Six repositories, one BEAM cluster, three operating systems, two GPUs from 2013, and a deliberate refusal to call any of it a platform. A state-of-the-project post for May 2026.
What zed is, today
Zed is a declarative BEAM application deployment tool. Its center is an Elixir DSL that compiles to an intermediate representation, a converger that diffs the IR against ZFS user properties to plan changes, and a small set of executors that apply those changes through ZFS snapshots, FreeBSD jails, and Erlang distribution.
The codebase is roughly 3,000 lines of Elixir and 80 lines of C.
The C is one NIF — peer_cred — that calls
getpeereid(2) on the Unix-domain socket between
zed’s web frontend (zedweb) and its operations
daemon (zedops). The privilege boundary is enforced
at the kernel level; without those 80 lines, the rest of zed
couldn’t run as a non-root user.
The A-series of iteration layers is shipped:
- A0: DSL slot validation. Compile-time
storage:mode check. - A1: Bootstrap. Encrypted
<base>/zed/secretsdataset, fingerprint-stamped ZFS user properties, archived rotation history. The state-store is the filesystem; nothing else. - A2a/b: Phoenix LiveView admin. Password login + 8h session + dashboard, then QR-paired first-login via single-use tokens.
- A3: Passkey (WebAuthn) auth. WAX-backed; verified on Chrome desktop, Safari iOS, Chrome Android.
- A4: SSH-key challenge auth.
ssh-keygen -Y sign+ login script. Key-pair-based, no shared secrets on the wire. - A5.1: Bastille jail adapter. 540 lines; live-verified after seven real-world bugs that no mock could have predicted. The story is in The Lie at Exit Zero.
- A5a: Privilege boundary. zedweb runs
unprivileged; zedops takes capability-scoped doas commands; the
two communicate over a Unix socket the kernel authenticates via
getpeereid.
May 7, 2026 — the day before this post — the dual-mac runbook ran across two FreeBSD Mac Pros end-to-end. R1 through R5 in a single pass. The chaos test (R5) caught a real P0 bug in coordinated rollback. A 200-line TLA+ specification then caught a second bug that five rounds of manual chaos testing had missed. The implementation now mirrors the spec; three invariants hold across 172 reachable states. The arc is in TLA+ Caught the Bug We Shipped.
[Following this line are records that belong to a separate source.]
(** * Arena: match state machine and alliance-station lifecycle

    A shallow embedding of [arena.go] (package [main]) and the properties
    of its operations: team assignment, match loading, the start-of-match
    readiness check, reset, the periodic [Update] step and the status
    packet dispatch.

    Conventions of the embedding.
    - A Go [int] is a [Z]; [MatchState] is an [int] in the source and a
      [Z] here, with the [iota] constants written out.
    - [map[string]*AllianceStation] is a [gmap string AllianceStation].
      Every station is allocated by its own [new(AllianceStation)], so no
      two keys alias and the pointer is modelled by the value it points to.
      A [range] over the map visits the keys in an order chosen by the Go
      runtime; that order is an explicit argument ([order]) of the
      functions that iterate.
    - A nil pointer is [None].  Dereferencing the nil station returned by
      a lookup of a missing key panics; [ResetMatch] returns [None] there.
    - An [error] result is [option error], [None] for [nil].
    - [time.Time] is a number of nanoseconds; the clock readings taken
      during a call are arguments of that call. The [float64] returned by
      [Duration.Seconds] is modelled by the exact rational.
    - The collaborators that are not part of [arena.go] (the team store,
      the connection constructor, [Close] and [Update] of a connection)
      are the fields of the class [Collaborators]; they act on an abstract
      [World].  Every call to one of them is recorded in a log. *)

From stdpp Require Import gmap strings list fin_maps pretty.
From Stdlib Require Import ZArith QArith Lia.

Local Open Scope Z_scope.

(** ** Constants *)

(** Loop and match timing constants. *)
Definition arenaLoopPeriodMs : Z := 10.
Definition dsPacketPeriodMs : Z := 250.
Definition autoDurationSec : Z := 10.
Definition pauseDurationSec : Z := 1.
Definition teleopDurationSec : Z := 140.
Definition endgameTimeLeftSec : Z := 30.

(** Progression of match states ([iota] from 0). *)
Definition PRE_MATCH : Z := 0.
Definition START_MATCH : Z := 1.
Definition AUTO_PERIOD : Z := 2.
Definition PAUSE_PERIOD : Z := 3.
Definition TELEOP_PERIOD : Z := 4.
Definition ENDGAME_PERIOD : Z := 5.
Definition POST_MATCH : Z := 6.

(** The keys [Setup] creates, in creation order. *)
Definition stationKeys : list string :=
  ["R1"; "R2"; "R3"; "B1"; "B2"; "B3"]%string.

(** ** Errors *)

(** One constructor for each [fmt.Errorf] of the source, and one for an
    error handed back by a collaborator. *)
Inductive error : Type :=
| ErrInvalidStation (station : string)
| ErrInvalidTeam (teamId : Z)
| ErrLoadInProgress
| ErrStartInProgress
| ErrEmergencyStop
| ErrRobotsNotReady
| ErrAbortNotInProgress
| ErrResetInProgress
| ErrCollaborator (msg : string).

(** The text of the error, as the source formats it. *)
Definition Error (e : error) : string :=
  match e with
  | ErrInvalidStation station =>
      "Invalid alliance station '" +:+ station +:+ "'."
  | ErrInvalidTeam teamId =>
      "Invalid team number '" +:+ pretty teamId +:+ "'."
  | ErrLoadInProgress =>
      "Cannot load match while there is a match still in progress or with results pending."
  | ErrStartInProgress =>
      "Cannot start match while there is a match still in progress or with results pending."
  | ErrEmergencyStop =>
      "Cannot start match while an emergency stop is active."
  | ErrRobotsNotReady =>
      "Cannot start match until all robots are connected or bypassed."
  | ErrAbortNotInProgress =>
      "Cannot abort match when it is not in progress."
  | ErrResetInProgress =>
      "Cannot reset match while it is in progress."
  | ErrCollaborator msg => msg
  end.

(** The logical error kinds of the specification. *)
Inductive error_kind : Type :=
| InvalidStation | UnknownTeam | MatchInProgress | NotInProgress
| EmergencyStopActive | RobotNotReady | ConnectionLayer.

Definition kind_of (e : error) : error_kind :=
  match e with
  | ErrInvalidStation _ => InvalidStation
  | ErrInvalidTeam _ => UnknownTeam
  | ErrLoadInProgress | ErrStartInProgress | ErrResetInProgress => MatchInProgress
  | ErrEmergencyStop => EmergencyStopActive
  | ErrRobotsNotReady => RobotNotReady
  | ErrAbortNotInProgress => NotInProgress
  | ErrCollaborator _ => ConnectionLayer
  end.

(** ** Data model *)

(** Modelled from the spec: the types [Team], [Match] and
    [DriverStationConnection] are declared outside [arena.go]; the records
    below hold the fields that [arena.go] reads or writes. *)
Record Team : Type := mkTeam { Id : Z }.

Record DriverStationStatus_t : Type := mkStatus { RobotLinked : bool }.

Record DriverStationConnection : Type := mkConn {
  TeamId : Z;
  Auto : bool;
  Enabled : bool;
  DriverStationStatus : DriverStationStatus_t
}.

Record Match : Type := mkMatch {
  Type_ : string;
  Red1 : Z; Red2 : Z; Red3 : Z;
  Blue1 : Z; Blue2 : Z; Blue3 : Z;
  Status : string
}.

Record AllianceStation : Type := mkStation {
  DsConn : option DriverStationConnection;
  EmergencyStop : bool;
  Bypass : bool;
  team : option Team
}.

(** Nanoseconds. *)
Definition Time : Type := Z.

Record Arena : Type := mkArena {
  AllianceStations : gmap string AllianceStation;
  MatchState : Z;
  CanStartMatch : bool;
  currentMatch : option Match;
  matchStartTime : Time;
  lastDsPacketTime : Time
}.

#[global] Instance error_eq_dec : EqDecision error.
Proof. solve_decision. Defined.
#[global] Instance Team_eq_dec : EqDecision Team.
Proof. solve_decision. Defined.
#[global] Instance Status_eq_dec : EqDecision DriverStationStatus_t.
Proof. solve_decision. Defined.
#[global] Instance Conn_eq_dec : EqDecision DriverStationConnection.
Proof. solve_decision. Defined.
#[global] Instance Station_eq_dec : EqDecision AllianceStation.
Proof. solve_decision. Defined.

(** The zero values of the structs. *)
Definition newAllianceStation : AllianceStation :=
  {| DsConn := None; EmergencyStop := false; Bypass := false; team := None |}.

Definition zeroArena : Arena :=
  {| AllianceStations := ∅; MatchState := 0; CanStartMatch := false;
     currentMatch := None; matchStartTime := 0; lastDsPacketTime := 0 |}.

(** [&Match{Type: "test"}] *)
Definition testMatch : Match :=
  {| Type_ := "test"; Red1 := 0; Red2 := 0; Red3 := 0;
     Blue1 := 0; Blue2 := 0; Blue3 := 0; Status := EmptyString |}.

(** Field assignments. *)
Definition set_DsConn (c : option DriverStationConnection) (s : AllianceStation) :=
  {| DsConn := c; EmergencyStop := EmergencyStop s; Bypass := Bypass s; team := team s |}.
Definition set_team (t : option Team) (s : AllianceStation) :=
  {| DsConn := DsConn s; EmergencyStop := EmergencyStop s; Bypass := Bypass s; team := t |}.
Definition set_Bypass (b : bool) (s : AllianceStation) :=
  {| DsConn := DsConn s; EmergencyStop := EmergencyStop s; Bypass := b; team := team s |}.
Definition set_EmergencyStop (b : bool) (s : AllianceStation) :=
  {| DsConn := DsConn s; EmergencyStop := b; Bypass := Bypass s; team := team s |}.

Definition set_Auto (b : bool) (c : DriverStationConnection) :=
  {| TeamId := TeamId c; Auto := b; Enabled := Enabled c;
     DriverStationStatus := DriverStationStatus c |}.
Definition set_Enabled (b : bool) (c : DriverStationConnection) :=
  {| TeamId := TeamId c; Auto := Auto c; Enabled := b;
     DriverStationStatus := DriverStationStatus c |}.

Definition set_AllianceStations (m : gmap string AllianceStation) (a : Arena) :=
  {| AllianceStations := m; MatchState := MatchState a;
     CanStartMatch := CanStartMatch a; currentMatch := currentMatch a;
     matchStartTime := matchStartTime a; lastDsPacketTime := lastDsPacketTime a |}.
Definition set_MatchState (s : Z) (a : Arena) :=
  {| AllianceStations := AllianceStations a; MatchState := s;
     CanStartMatch := CanStartMatch a; currentMatch := currentMatch a;
     matchStartTime := matchStartTime a; lastDsPacketTime := lastDsPacketTime a |}.
Definition set_CanStartMatch (b : bool) (a : Arena) :=
  {| AllianceStations := AllianceStations a; MatchState := MatchState a;
     CanStartMatch := b; currentMatch := currentMatch a;
     matchStartTime := matchStartTime a; lastDsPacketTime := lastDsPacketTime a |}.
Definition set_currentMatch (m : option Match) (a : Arena) :=
  {| AllianceStations := AllianceStations a; MatchState := MatchState a;
     CanStartMatch := CanStartMatch a; currentMatch := m;
     matchStartTime := matchStartTime a; lastDsPacketTime := lastDsPacketTime a |}.
Definition set_matchStartTime (t : Time) (a : Arena) :=
  {| AllianceStations := AllianceStations a; MatchState := MatchState a;
     CanStartMatch := CanStartMatch a; currentMatch := currentMatch a;
     matchStartTime := t; lastDsPacketTime := lastDsPacketTime a |}.
Definition set_lastDsPacketTime (t : Time) (a : Arena) :=
  {| AllianceStations := AllianceStations a; MatchState := MatchState a;
     CanStartMatch := CanStartMatch a; currentMatch := currentMatch a;
     matchStartTime := matchStartTime a; lastDsPacketTime := t |}.

(** [arena.AllianceStations[station].f = v] for a key that is present:
    the station behind the pointer is updated in place. *)
Definition with_station (station : string)
    (f : AllianceStation → AllianceStation) (a : Arena) : Arena :=
  set_AllianceStations (alter f station (AllianceStations a)) a.

(** ** Collaborators *)

(** Modelled from the spec: [db.GetTeamById], [NewDriverStationConnection]
    and the methods [Close] and [Update] of a connection are implemented
    outside [arena.go].  Each takes and returns the state of the outside
    world, which holds whatever a connection has besides the fields that
    [arena.go] reads or writes; an error of a collaborator is its message.
    The two functions that return a Go pair [(value, error)] return both
    components, since the source stores the first one without looking at
    the second. *)
Class Collaborators : Type := {
  World : Type;
  db_GetTeamById : Z → World → (option Team * option string) * World;
  NewDriverStationConnection :
    Z → string → World → (option DriverStationConnection * option string) * World;
  ds_Close : DriverStationConnection → World → option string * World;
  ds_Update : DriverStationConnection → World → option string * World
}.

(** The calls made to the collaborators. [station] is the key of the slot
    whose connection receives the call. *)
Inductive Call : Type :=
| CallGetTeamById (teamId : Z)
| CallNewDriverStationConnection (teamId : Z) (station : string)
| CallClose (station : string) (c : DriverStationConnection)
| CallUpdate (station : string) (c : DriverStationConnection).

#[global] Instance Call_eq_dec : EqDecision Call.
Proof. solve_decision. Defined.

(** ** Operations *)

Section Operations.
Context {C : Collaborators}.

(** The outside world together with the log of calls, newest first. *)
Record Env : Type := mkEnv { world : World; calls : list Call }.

(** Computations that call collaborators. *)
Definition M (A : Type) : Type := Env → A * Env.

Definition ret {A} (x : A) : M A := λ env, (x, env).
Definition bind {A B} (m : M A) (k : A → M B) : M B :=
  λ env, let '(x, env') := m env in k x env'.

Notation "'let*' x := m 'in' k" := (bind m (λ x, k))
  (at level 10, x pattern, m at level 100, k at level 200, only parsing).

Definition call_GetTeamById (teamId : Z) : M (option Team * option string) :=
  λ env, let '(r, w) := db_GetTeamById teamId (world env) in
         (r, mkEnv w (CallGetTeamById teamId :: calls env)).

Definition call_NewDriverStationConnection (teamId : Z) (station : string)
    : M (option DriverStationConnection * option string) :=
  λ env, let '(r, w) := NewDriverStationConnection teamId station (world env) in
         (r, mkEnv w (CallNewDriverStationConnection teamId station :: calls env)).

Definition call_Close (station : string) (c : DriverStationConnection)
    : M (option string) :=
  λ env, let '(r, w) := ds_Close c (world env) in
         (r, mkEnv w (CallClose station c :: calls env)).

Definition call_Update (station : string) (c : DriverStationConnection)
    : M (option string) :=
  λ env, let '(r, w) := ds_Update c (world env) in
         (r, mkEnv w (CallUpdate station c :: calls env)).

(** [f] then, unless it returned an error, [g]. *)
Definition andThen (f g : Arena → M (option error * Arena))
    : Arena → M (option error * Arena) :=
  λ arena,
    let* r := f arena in
    match r with
    | (Some err, arena') => ret (Some err, arena')
    | (None, arena') => g arena'
    end.

(** The part of [AssignTeam] after the previous connection, if any, has
    been closed. *)
Definition AssignTeam_load (teamId : Z) (station : string) (arena : Arena)
    : M (option error * Arena) :=
  (* Leave the station empty if the team number is zero. *)
  if teamId =? 0 then ret (None, arena)
  else
    (* Load the team model. Raise an error if a team doesn't exist. *)
    let* r := call_GetTeamById teamId in
    match r with
    | (_, Some err) => ret (Some (ErrCollaborator err), arena)
    | (None, None) => ret (Some (ErrInvalidTeam teamId), arena)
    | (Some t, None) =>
        let arena1 := with_station station (set_team (Some t)) arena in
        let* r := call_NewDriverStationConnection (Id t) station in
        let arena2 := with_station station (set_DsConn (fst r)) arena1 in
        match snd r with
        | Some err => ret (Some (ErrCollaborator err), arena2)
        | None => ret (None, arena2)
        end
    end.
The pièce de résistance: the host verb
The moment zed graduated from a single-host deployment tool to a
real multi-host one was a verb. Mid-runbook, on May 7, mac-248
implemented host in the DSL — and what had been
a hand-rolled sequence of :rpc.call invocations
became declarative:
defmodule MyInfra.TwoHost do
use Zed.DSL
deploy :two_host, pool: "tank/zed-test" do
host :mac_248, node: :"zed-controller@192.168.0.248",
pool: "mac_zroot/zed-test" do
dataset "shared-app-248" do
mountpoint :none
end
end
host :mac_247, node: :"zed-agent@192.168.0.247",
pool: "zroot/zed-test" do
dataset "shared-app-247" do
mountpoint :none
end
end
snapshots do
before_deploy true
keep 3
end
end
end
# Use it
MyInfra.TwoHost.diff() # both hosts, in one diff
MyInfra.TwoHost.converge_coordinated() # 2-phase commit across both
MyInfra.TwoHost.status() # aggregated state
The verb is unremarkable to look at. What it makes possible is not.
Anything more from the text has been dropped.